В самом деле, "говорят про Россию, что она не принадлежит ни к Европе, ни к Азии, — пишет Чаадаев, — что это особый мир. Пусть будет так. Но надо еще доказать, что человечество, помимо двух своих сторон, определяемых словами — запад и восток, обладает еще третьей стороной", которой в действительности нет. Да и быть не может. Этот момент очень точно схвачен в нашем языке. Мы говорим — "с одной стороны" и "с другой стороны". И никогда не скажем — "с третьей стороны".

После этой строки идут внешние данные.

(** C7. Whatever two bytes are read, the format that unpacking gives is
    at most 16383, and an address returned by [decode] never carries a
    larger format. *)
Theorem format_never_exceeds_max :
  (forall b0 b1,
      is_byte b0 -> is_byte b1 ->
      exists f, snd (unpack b0 b1) = number f /\ 0 <= f <= 16383) /\
  (forall text bs a,
      base58_decode text = Some bs -> Forall is_byte bs ->
      decode text = Ok a ->
      exists f, ss58Format a = number f /\ 0 <= f <= 16383).
Proof.
  split.
  - intros b0 b1 H0 H1.
    destruct (unpack_bound b0 b1 H0 H1) as [_ Hv].
    destruct (snd (unpack b0 b1)) as [|f]; [discriminate|].
    now exists f.
  - intros text bs a Hbs Hbytes Hdec.
    unfold decode in Hdec; rewrite Hbs in Hdec.
    apply decode_bytes_Ok_inv in Hdec
      as (prefix & raw & sum & Heq & Hu & _ & Hraw & _).
    pose proof (unpack_bound (index bs 0) (index bs 1)
                  (index_byte_read bs 0 Hbytes)
                  (index_byte_read bs 1 Hbytes)) as [Hn Hv].
    rewrite Hu in Hn, Hv; cbn [fst snd] in Hn, Hv.
    destruct (ss58Format a) as [|f]; [|now exists f].
    exfalso.
    assert (Hlen : (length bs >= 32)%nat).
    { rewrite Heq, !length_app, Hraw; unfold DATA_LENGTH; lia. }
    destruct bs as [|b bs]; [simpl in Hlen; lia|discriminate].
Qed.
(** [if (this.interval) clearInterval(this.interval)] *)
Definition clear_interval (s : MessagingService) : list Effect :=
  match interval s with
  | Some h => [ClearInterval h]
  | None => []
  end.

(** [initialize(event)], with [message = event.data] and [src =
    event.source]. *)
Definition initialize (s : MessagingService) (message : Init.Message)
  (src : option WindowProxy) : Result MessagingService :=
  if String.eqb (Init.state message) "SYN+ACK" then
    if map_has String.eqb (Init.token message) (channels s) then
      match map_get String.eqb (Init.token message) (channels s) with
      | None => returns s []
      | Some channel =>
          if initialized channel then returns s []
          else
            let updatedOrNewChannel :=
              {| token := Init.token message;
                 destination := Init.source message;
                 initialized := true;
                 window := window channel |} in
            let s1 := set_channels s
                        (map_set String.eqb (Init.token message)
                                 updatedOrNewChannel (channels s)) in
            match postInitializationMessage s1
                    {| Init.token := Init.token message;
                       Init.source := id s;
                       Init.state := "ACK";
                       Init.frame := (Init.frame message + 1)%float |}
                    updatedOrNewChannel with
            | (tr, Throw e) => throws s1 tr e
            | (tr, Normal) => returns s1 (tr ++ clear_interval s1)
            end
      end
    else returns s []
  else if String.eqb (Init.state message) "SYN" then
    let updatedOrNewChannel :=
      {| token := Init.token message;
         destination := UNKNOWN_DESTINATION;
         initialized := false;
         window := src |} in
    let s1 := set_channels s
                (map_set String.eqb (Init.token message)
                         updatedOrNewChannel (channels s)) in
    let '(tr, c) :=
      postInitializationMessage s1
        {| Init.token := Init.token message;
           Init.source := id s;
           Init.state := "SYN+ACK";
           Init.frame := (Init.frame message + 1)%float |}
        updatedOrNewChannel in
    {| after := s1; trace := tr; completion := c |}
  else if String.eqb (Init.state message) "ACK" then
    if map_has String.eqb (Init.token message) (channels s) then
      match map_get String.eqb (Init.token message) (channels s) with
      | None => returns s []
      | Some channel =>
          if initialized channel then returns s []
          else
            let updatedOrNewChannel :=
              {| token := Init.token message;
                 destination := Init.source message;
                 initialized := true;
                 window := window channel |} in
            returns (set_channels s
                       (map_set String.eqb (Init.token message)
                                updatedOrNewChannel (channels s))) []
      end
    else returns s []
  else returns s [].

(** A sequence of inbound handshake messages, each with the [event.source]
    it came from, processed in order. *)
Definition initialize_all (s : MessagingService)
  (messages : list (Init.Message * option WindowProxy)) : MessagingService :=
  fold_left (fun s' m => after (initialize s' (fst m) (snd m))) messages s.

Definition dispatchEvent (s : MessagingService) (message : EventData)
  : Result MessagingService :=
  match token_of message with
  | None => returns s []
  | Some t =>
      if negb (map_has String.eqb t (channels s)) then returns s []
      else
        let '(tr, c) := call_handlers (handlers s) (data_of message) in
        {| after := s; trace := tr; completion := c |}
  end.

Definition listener (s : MessagingService) (event : MessageEvent)
  : Result MessagingService :=
  if negb (String.eqb (origin event) (target s))
  then throws s [] OriginMismatch
  else if truthy (data event) then
    match data event with
    | DInit initializationMessage =>
        if str_truthy (Init.state initializationMessage)
        then initialize s initializationMessage (source event)
        else dispatchEvent s (data event)
    | _ => dispatchEvent s (data event)
    end
  else returns s [].

(** *** The service in its host

    The host owns the timers: [live] lists the handles still scheduled. *)

Record System : Type := {
  service : MessagingService;
  live : list positive
}.

Inductive Input : Type :=
| Tick (h : positive) (random : string)   (* the interval [h] elapses *)
| Deliver (event : MessageEvent)          (* a "message" event *)
| AddHandler (handler : MessageHandler) (handlerId : Z)
| RemoveHandler (handlerId : Z)
| Post (d : JsVal).

(** The peer behind an inbound handshake message does not announce the
    sentinel [UNKNOWN_DESTINATION] as its identity. *)
Definition announces_identity (i : Input) : Prop :=
  match i with
  | Deliver event =>
      match data event with
      | DInit m => Init.source m <> UNKNOWN_DESTINATION
      | _ => True
      end
  | _ => True
  end.
(** * A shallow embedding of [app.py]: a CSV-backed student record service

    The development follows the source file top to bottom: the module
    globals read from [config.json], the storage gateway ([read_csv],
    [write_csv]), the record store routes ([update_record],
    [delete_record]) and the aggregation engine ([student_average],
    [worker], [average_scores]).

    Modelling conventions
    - a CSV row, as [csv.DictReader] yields it, is a Python [dict] from
      column names to cells: a [gmap string value]; a cell is a [str], or
      [None] when the row is shorter than the header (the surplus cells of
      a row longer than the header, which the reader files under the key
      [None], are not represented); the JSON object of an update request
      is a map of the same type: its values are strings or [null];
    - Python exceptions are an explicit error type, and a function that can
      raise returns a [result];
    - floating point is IEEE binary64, through Rocq's primitive floats;
    - the thread pool of [average_scores] is a transition system on the
      shared queue, the shared result list and one control state per
      worker thread; a run is driven by a schedule, the list of thread
      numbers in the order the interpreter lets them take a step;
    - logging has no effect on any value and is left out. *)

From Stdlib Require Import ZArith Floats Ascii String.
From stdpp Require Import gmap strings list.

Open Scope string_scope.

(** ** Exceptions and results *)

Inductive exn :=
  | KeyError (key : string)
  | ValueError (msg : string)
  | TypeError
  | FileNotFoundError
  | PermissionError.

Global Instance exn_eq_dec : EqDecision exn.
Proof. solve_decision. Defined.

Inductive result (A : Type) :=
  | Ok (a : A)
  | Exn (e : exn).
Arguments Ok {A} a.
Arguments Exn {A} e.

(** Sequencing: an exception skips the rest of the block. *)
Global Instance result_bind : MBind result := λ A B k m,
  match m with
  | Ok a => k a
  | Exn e => Exn e
  end.

(** ** Cells, rows and derived records *)

Inductive value :=
  | VNone
  | VStr (s : string).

Если мы теперь соединим это с другими наблюдениями Чаадаева, с нашим собственным опытом, то поймем, что в реальности "третьей стороны" быть не может. Но она может быть в ирреальности. В зеркальном мире.
Для Чаадаева, очевидно, Россия и была такой неописуемой страной из "Зазеркалья". Не случайно он называл ее "пробелом в понимании". То есть чем-то, чего нет в историческом мире членораздельных форм, устоев, традиций, внятной артикуляции.
"…ну какой же Чичиков плут? Предмет плутовства его ирреален". Он также неописуем, как современный московский или грузинский миллионер. Попробуйте его художественно-типологически описать, как, скажем, Гобсека, Шейлока или какого-нибудь Руггон-Маккара. У вас ничего не получится, потому что предмет его стремлений также ирреален, как ирреальны советские деньги.
В самом начале XX века в спор Пушкина и Чаадаева включился О. Мандельштам — один из немногих поэтов в русской современной традиции с ярко выраженным историософским и метафизическим складом ума. Соглашаясь во многом с Чаадаевым, он в то же время утверждал, что Россия все-таки "историческое образование", потому что здесь есть как минимум одна органическая структура, стоящая на собственных ногах, живущая по собственным законам, имеющая свои традиции и устои. Это русский язык.
Но весь трагизм ситуации состоял в том, что мысль Мандельштама была высказана в тот момент, когда уже начался процесс выпадения именно языка из нашей истории, когда стало сбываться предчувствие Блока о возможности разрушения самих внутренних истоков гармонии, а не просто варварского обращения с их внешними продуктами. Мандельштам это тоже понимал. Весь его спор с Чаадаевым оговорен одной странной фразой о том, что если мы уж и от языка отпадем, то окончательно рухнем в пропасть нигилизма. Так оно и произошло. Но интересно тут и другое. Именно в этом историческом пункте, на краю пропасти, в России, вопреки всему, появились люди, которые продолжали уже существовавшую литературную традицию. Я имею в виду прежде всего Зощенко, Заболоцкого, Платонова. Они первыми стали описывать странных людей, говорящих на "языке управдомов", на языке человеческого существа, выведенного Булгаковым в повести "Собачье сердце".
Язык этот состоит из каких-то потусторонних неподвижных блоков, представляющих собой раковые образования. В самом деле: ну как можно мыслить, например, такими словосочетаниями: "овощной конвейер страны"? За этим языковым монстром сразу возникает образ этаких мускулистых, плакатных молодцов у конвейера. Увидеть же или помыслить о том, что в этот момент происходит с овощами, решительно невозможно. Вы сразу как бы попадаете в магнитное поле и несетесь по нему в направлении, заданном его силовыми линиями.
Я здесь сознательно отвлекаюсь от социальных проблем. Меня интересуют мыслительный механизм и состояние языка, в котором уже все есть. Остается только эту языковую наличность успевать прочувствовать, успевать вписывать в нее свои чувства и мысли. Сознание такого рода очень напоминает комнату, в которой вместо окон сплошные зеркала, и вы видите не внешний мир, а собственное изображение. Причем отвечающее не тому, какой вы есть, а тому, каким вы должны быть. Любая искорка сознания может закапсулироваться в этих отражениях и обезуметь. И человек с таким сознанием может хотеть только одного — взорвать себя, т. е. покончить с собой и одновременно со всем миром. Ведь зло человеческого сердца — это ненависть к чему-то непосильному в самом себе. И только потом она проецируется на внешний мир.